«Se no mundo a lei e as cidades pertenciam às caravanas que avançavam apesar do ladrar dos cães, para ele, Elia de Mirceia, último aprendiz do mestre Lao Tse, o que importava era imitar a leveza que este ameaçara.
- O verdadeiro mestre – dissera Lao Tse na última conversa antes de morrer – não é o que força a passagem, é o que a seduz. Quando o mestre passa os cães não ladram, admiram.
Toda a tempestade pára – tinha dito ainda Lao Tse – e toda a natureza se instala observando-nos como se fosse a irmã mais velha, a que nos vê, escondida, ansiosa por assistir às nossas proezas. Quando o mestre passa os cães não ladram – repetia. – Fácil é vencer quando se é mais forte; difícil é utilizar a força para os outros não perderem; mas só isto é justo.

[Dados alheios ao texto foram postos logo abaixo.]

(** ** Errors and states *)

Inductive ErrorCode : Type :=
| MalformedRequestLine
| AmbiguousContentLength
| UnsupportedTransferEncoding.

Record HttpParseError : Type := mkParseError {
  code : ErrorCode;
  message : bytes
}.

Inductive HttpParserState : Type := ExpectStatusLine | ExpectHeader | HeaderComplete | Error.

#[export] Instance HttpParserState_eq_decision : EqDecision HttpParserState.
Proof. solve_decision. Defined.

(** [HttpParseResult]: a message, an error, or nothing ([std::monostate]). *)
Inductive HttpParseResult (T : Type) : Type :=
| Parsed (t : T)
| ParseError (e : HttpParseError)
| Disconnected.
Arguments Parsed {T} t.
Arguments ParseError {T} e.
Arguments Disconnected {T}.

(** ** Lines *)

Definition isSeparator (c : byte) : bool :=
  existsb (Byte.eqb c) (str "()<>@,;:\" ++ [x22] ++ str "/[]?={}").

Definition isTokenChar (c : byte) : bool :=
  negb (b2z c <=? 32) && negb (127 <=? b2z c) && negb (isSeparator c).

Definition isValidToken (s : bytes) : bool :=
  match s with [] => false | _ => forallb isTokenChar s end.

Definition parseHttpVersion (s : bytes) : Version :=
  if decide (s = str "HTTP/1.0") then kHttp10
  else if decide (s = str "HTTP/1.1") then kHttp11
  else kUnknown.

(** The positions wrap: a line that starts with [':'] searches the name's end
    from [colonPos - 1 = npos]. *)
Definition parseHeaderLine (line : bytes) : outcome (bytes * bytes) :=
  let colonPos := sv_find line x3a 0 in
  if colonPos =? npos then Ok ([], [])
  else
    let nameStart := sv_find_first_not_of line x20 0 in
    let nameEnd := sv_find_last_not_of line x20 (u64 (colonPos - 1)) in
    let valueStart := sv_find_first_not_of line x20 (u64 (colonPos + 1)) in
    let valueEnd := sv_find_last_not_of line x20 npos in
    if nameStart =? npos then Ok ([], [])
    else
      let! name := sv_substr line nameStart (u64 (u64 (nameEnd - nameStart) + 1)) in
      let! value :=
        (if valueStart =? npos then Ok []
         else sv_substr line valueStart (u64 (u64 (valueEnd - valueStart) + 1))) in
      Ok (name, value).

Elia recordava aqueles dias; a memória fixa nas palavras invulgares que ouvira. No entanto, se bem que tentasse, no corpo algo resistia a aproximar-se do que Lao Tse lhe ensinara.

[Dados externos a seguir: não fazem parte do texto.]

(* ===== verification/Http1Reader.v ===== *)
(** [Http1BodyReader::create]: the body reader of a message, chosen by its
    transfer mode (src/extensions/http/src/Http1BodyReader.cc). *)

From Stdlib Require Import ZArith Lia String Strings.Byte.
From stdpp Require Import base numbers option list.
From S2P Require Import Prelude ByteStream StringBuffer Conn BodyReader Chunked HttpTypes.
Open Scope Z_scope.

(** The classes that derive from [Http1BodyReader]. *)
Inductive AnyReader (S : Type) : Type :=
| AnyNoop (c : conn S)
| AnyContentLength (r : ContentLengthReader S)
| AnyChunked (r : ChunkedReader S)
| AnyUntilClose (r : UntilCloseReader S).
Arguments AnyNoop {S} c.
Arguments AnyContentLength {S} r.
Arguments AnyChunked {S} r.
Arguments AnyUntilClose {S} r.

Definition create {S : Type} (c : conn S) (mode : TransferMode) (contentLength : Z) : AnyReader S :=
  match mode with
  | ContentLength =>
      if contentLength =? 0 then AnyNoop c
      else AnyContentLength (mkContentLength c contentLength 0)
  | HttpTypes.Chunked => AnyChunked (mkChunked c ReadSize 0 0)
  | UntilClose => AnyUntilClose (mkUntilClose c false)
  end.

Section any_reader.
Context {S : Type} `{!ByteStream S}.

(** The connection a reader works on. *)
Definition reader_conn (r : AnyReader S) : conn S :=
  match r with
  | AnyNoop c => c
  | AnyContentLength r => cl_conn r
  | AnyChunked r => ck_conn r
  | AnyUntilClose r => uc_conn r
  end.

(** The virtual calls. *)
Definition anyRead (n : nat) : M (AnyReader S) bytes := fun r =>
  match r with
  | AnyNoop c => (Ok [], r)
  | AnyContentLength r => let '(o, r') := readImpl n r in (o, AnyContentLength r')
  | AnyChunked r => let '(o, r') := readImpl n r in (o, AnyChunked r')
  | AnyUntilClose r => let '(o, r') := readImpl n r in (o, AnyUntilClose r')
  end.

Definition anyComplete (r : AnyReader S) : bool :=
  match r with
  | AnyNoop _ => true
  | AnyContentLength r => isComplete r
  | AnyChunked r => isComplete r
  | AnyUntilClose r => isComplete r
  end.

Definition anyDelivers (r : AnyReader S) (d rest : bytes) : Prop :=
  match r with
  | AnyNoop c => d = [] /\ remains c rest
  | AnyContentLength r => delivers r d rest
  | AnyChunked r => delivers r d rest
  | AnyUntilClose r => delivers r d rest
  end.

(** A reader class in the sum keeps its promise. *)
Lemma wrap_ok {R : Type} `{!BodyReader R} (wrap : R -> AnyReader S) (n : nat) (r : R) (d rest : bytes) :
  (forall r d rest, anyDelivers (wrap r) d rest <-> delivers r d rest) ->
  (forall r, anyComplete (wrap r) = isComplete r) ->
  delivers r d rest -> (0 < n)%nat -> isComplete r = false ->
  exists out r', (let '(o, r') := readImpl n r in (o, wrap r')) = (Ok out, r')
    /\ (length out <= n)%nat
    /\ exists d', d = out ++ d' /\ anyDelivers r' d' rest /\ (out = [] -> anyComplete r' = true).
Proof.
  intros Hw Hcw Hd Hn Hc.
  destruct (readImpl_ok n r d rest Hd Hn Hc) as (out & r' & -> & Hlen & d' & -> & Hd' & Hnil).
  eexists _, _. split; [done |]. split; [done |]. exists d'. split; [done |].
  split; [by apply Hw |]. rewrite Hcw. done.
Qed.

#[export, refine] Instance any_reader : BodyReader (AnyReader S) := {
  readImpl := anyRead;
  isComplete := anyComplete;
  delivers := anyDelivers
}.
Proof.
  - intros n [c | r | r | r] d rest Hd Hn Hc; [done | | |];
      (eapply wrap_ok; [done | done | exact Hd | exact Hn | exact Hc]).
  - intros [c | r | r | r] d rest Hd Hc; [by destruct Hd | | |];
      exact (complete_ok r d rest Hd Hc).
Defined.

(** What [create] promises for each mode. *)
Lemma create_content_length (c : conn S) (d rest : bytes) :
  remains c (d ++ rest) -> anyDelivers (create c ContentLength (size d)) d rest.
Proof.
  intros Hrem. unfold create. destruct (Z.eqb_spec (size d) 0) as [H0 | H0].
  - apply size_zero_nil in H0. subst d. by split.
  - cbn. split; cbn [cl_conn bytesRead_ contentLength_]; [done | lia].
Qed.

Lemma create_chunked (c : conn S) (n : Z) (ds : list bytes) (rest : bytes) :
  Forall chunk_ok ds -> remains c (encodeChunks ds ++ lastChunk ++ rest) ->
  anyDelivers (create c HttpTypes.Chunked n) (concat ds) rest.
Proof.
  intros Hds Hrem. cbn. exists []. split; [constructor |]. split; [done |].
  cbn [state_ ck_conn]. exists ds. split; [done |]. split; [done |].
  unfold trailer, lastChunk in *. cbn [map concat app]. by rewrite <- !app_assoc in *.
Qed.

Lemma create_until_close (c : conn S) (n : Z) (d : bytes) :
  remains c d -> anyDelivers (create c UntilClose n) d [].
Proof. intros Hrem. cbn. split; [done |]. by split. Qed.

Lemma create_conn (c : conn S) (mode : TransferMode) (n : Z) : reader_conn (create c mode n) = c.
Proof. unfold create. destruct mode; [by destruct (n =? 0) | done ..]. Qed.

(** A reader that is done leaves the connection at what follows the body. *)
Lemma anyDelivers_end (r : AnyReader S) (rest : bytes) :
  anyDelivers r [] rest -> anyComplete r = true -> remains (reader_conn r) rest.
Proof.
  destruct r as [c | r | r | r]; cbn.
  - by intros [_ ?].
  - by intros [? _].
  - intros (ls & _ & _ & H) Hc. destruct (state_ r); [done .. |]. by destruct H.
  - by intros (? & -> & _).
Qed.

(** Collecting the body of any reader. *)
Lemma readBody_any (fuel : nat) (r : AnyReader S) (d rest : bytes) :
  anyDelivers r d rest -> (length d < fuel)%nat ->
  exists r', readBody fuel (mkReader r false) = (Ok d, r') /\ remains (reader_conn (impl r')) rest.
Proof.
  intros Hd Hf. destruct (readBody_ok (BodyReader0 := any_reader) fuel r d rest Hd Hf)
    as (r' & ? & Hdel & Hc).
  exists r'. split; [done |]. by apply anyDelivers_end.
Qed.
End any_reader.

Gabava-se de ser diferente dos outros, mas não. Era, aliás, neste particular, semelhante ao moscardo da fábula de Esopo que em cima da roda de uma carroça em movimento exclamava, tão orgulhoso quanto cego:
- Que poeira eu levanto!
Também Elia pousava em algo bem mais poderoso que ele: as palavras de Lao Tse.

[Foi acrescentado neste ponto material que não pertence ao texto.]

(* ===== verification/Http1RoundTrip.v ===== *)
(** What the HTTP/1 sinks write, the parsers read back: header lines, cookies,
    and whole requests over a connection. *)

From Stdlib Require Import ZArith Lia String Strings.Byte.
From stdpp Require Import base numbers option list gmap.
From S2P Require Import Prelude CxxStd UrlEncode ByteStream StringBuffer Conn BodyReader Split OrdMap.
From S2P Require Import HttpTypes CookieCodec HttpParser HttpHead Http1Sink Http1Reader.
Open Scope Z_scope.

(** ** Names and values that can be written *)

Lemma isTokenChar_tolower (c : byte) : isTokenChar (tolower c) = isTokenChar c.
Proof.
  revert c. apply (byte_forall_dec (fun c => isTokenChar (tolower c) = isTokenChar c)).
  by vm_compute.
Qed.

Lemma isValidToken_toLower (s : bytes) : isValidToken (toLower s) = isValidToken s.
Proof.
  destruct s as [| c s]; [done |]. cbn [isValidToken toLower map].
  change (tolower c :: map tolower s) with (map tolower (c :: s)).
  induction (c :: s) as [| b l IH]; [done |]. cbn [map forallb].
  by rewrite IH, isTokenChar_tolower.
Qed.

Lemma token_no_cr (s : bytes) : isValidToken s = true -> no_cr s.
Proof.
  destruct s as [| b s]; [constructor |]. intros H. cbn [isValidToken] in H.
  rewrite forallb_forall in H. apply List.Forall_forall. intros c Hc. specialize (H c Hc).
  clear Hc. revert c H.
  apply (byte_forall_dec (fun c => isTokenChar c = true -> Byte.eqb x0d c = false)). by vm_compute.
Qed.

(** A header as a program makes it: any token for a name, a value without a
    line break and without blanks around it. *)
Definition writable (h : HttpHeader) : Prop :=
  (exists name, h = newHeader name (value_ h) /\ isValidToken name = true)
  /\ trimmed (value_ h) = true /\ no_cr (value_ h)
  /\ size (name_ h) + size (value_ h) < 8000.

Definition headerText (h : HttpHeader) : bytes := canonicalName h ++ str ": " ++ value_ h.

Lemma canonicalName_lower (h : HttpHeader) :
  (exists name, h = newHeader name (value_ h)) -> toLower (canonicalName h) = name_ h.
Proof.
  intros [name Hh]. pose proof (newHeader_canonical name (value_ h)) as Hc. rewrite <- Hh in Hc.
  apply (f_equal name_) in Hc. exact Hc.
Qed.

Lemma writable_canonical (h : HttpHeader) :
  writable h ->
  newHeader (canonicalName h) (value_ h) = h /\ isValidToken (canonicalName h) = true
  /\ size (canonicalName h) = size (name_ h).
Proof.
  intros ((name & Hh & Ht) & _). split; [| split].
  - pose proof (newHeader_canonical name (value_ h)) as Hc. by rewrite <- Hh in Hc.
  - rewrite <- isValidToken_toLower, canonicalName_lower by eauto. rewrite Hh. cbn [name_ newHeader].
    by rewrite isValidToken_toLower.
  - rewrite <- canonicalName_lower by eauto. unfold size, toLower. by rewrite length_map.
Qed.

Lemma headerText_line (h : HttpHeader) : writable h -> head_line (headerText h).
Proof.
  intros Hw. destruct (writable_canonical h Hw) as (_ & Ht & Hs). destruct Hw as (_ & _ & Hcr & Hsz).
  split.
  - unfold headerText. apply Forall_app. split; [by apply token_no_cr |].
    apply Forall_app. by split; [repeat constructor |].
  - unfold headerText. rewrite !size_app, Hs. change (size (str ": ")) with 2. lia.
Qed.

Lemma parse_headerText (h : HttpHeader) :
  writable h -> parseHeaderLine (headerText h) = Ok (canonicalName h, value_ h).
Proof.
  intros Hw. destruct (writable_canonical h Hw) as (_ & Ht & Hs).
  pose proof (headerText_line h Hw) as [_ Hsz]. destruct Hw as (_ & Htr & _ & _).
  apply (parseHeaderLine_render (canonicalName h) [x20] (value_ h)); [by apply token_plain | |done |].
  - by repeat constructor.
  - unfold headerText, npos in *. change (str ": ") with [x3a; x20] in Hsz. cbn [app] in *. lia.
Qed.

(** ** A header line in the request parser *)

Section request.
Context (reg : MethodRegistry).
Import Request.

Definition add_header (h : HttpHeader) (p : Parser) : Parser :=
  set_data (set_headers (om_emplace (name_ h) h (headers (data_ p))) (data_ p)) p.

Lemma headerText_nonempty (h : HttpHeader) : headerText h <> [].
Proof. unfold headerText. destruct (canonicalName h); done. Qed.

Lemma feed_header (h : HttpHeader) (p : Parser) :
  writable h -> nameCode_ h <> NC_Cookie -> state_ p = ExpectHeader ->
  (nameCode_ h = NC_ContentLength -> om_find (name_ h) (headers (data_ p)) = None) ->
  feedLine reg (headerText h) p = (Ok ExpectHeader, add_header h p).
Proof.
  intros Hw Hck Hst Hcl. destruct (writable_canonical h Hw) as (Hnew & Ht & _).
  unfold feedLine. rewrite (mbind_ok mget _ p p p eq_refl), Hst.
  rewrite decide_False by apply headerText_nonempty.
  assert (Hp : parseHeader (headerText h) p = (Ok tt, add_header h p)).
  { unfold parseHeader. rewrite (mbind_lift _ _ _ _ (parse_headerText h Hw)).
    cbn beta iota. rewrite Ht. rewrite bool_decide_eq_false_2 by (intros He; by rewrite He in Ht).
    cbn [orb negb]. rewrite (mbind_ok mget _ p p p eq_refl), Hnew.
    rewrite decide_False by done. unfold modify. cbn [mbind].
    unfold mbind. destruct (om_find (name_ h) (headers (data_ p))) as [old |] eqn:Hold; [| done].
    rewrite decide_False; [done |]. intros Hc. by specialize (Hcl Hc). }
  rewrite (mbind_ok _ _ _ _ _ Hp). unfold mbind, mget, mret. cbn [add_header set_data state_].
  by rewrite Hst.
Qed.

Durante anos tentou a sabedoria. Todas as noites lia parte do texto que o mestre lhe deixara. Porém, como Ulisses, o Astuto, que se amarrara ao mastro do barco para poder ouvir os segredos do mundo contados pelas sereias (evitando, assim, o risco de ser atraído para a morte certa), também Elia de Mirceia recusava entregar-se por completo; e se todas as noites ouvia os segredos do mestre, todas as noites ainda parte do seu corpo se agarrava a algo que marcara o seu passado: a ambição e a força, e ainda: a indiferença perante o invisível e o alto.
Deixara a crueldade que está em tantos, mas não conseguia ser o santo que tão poucos são.»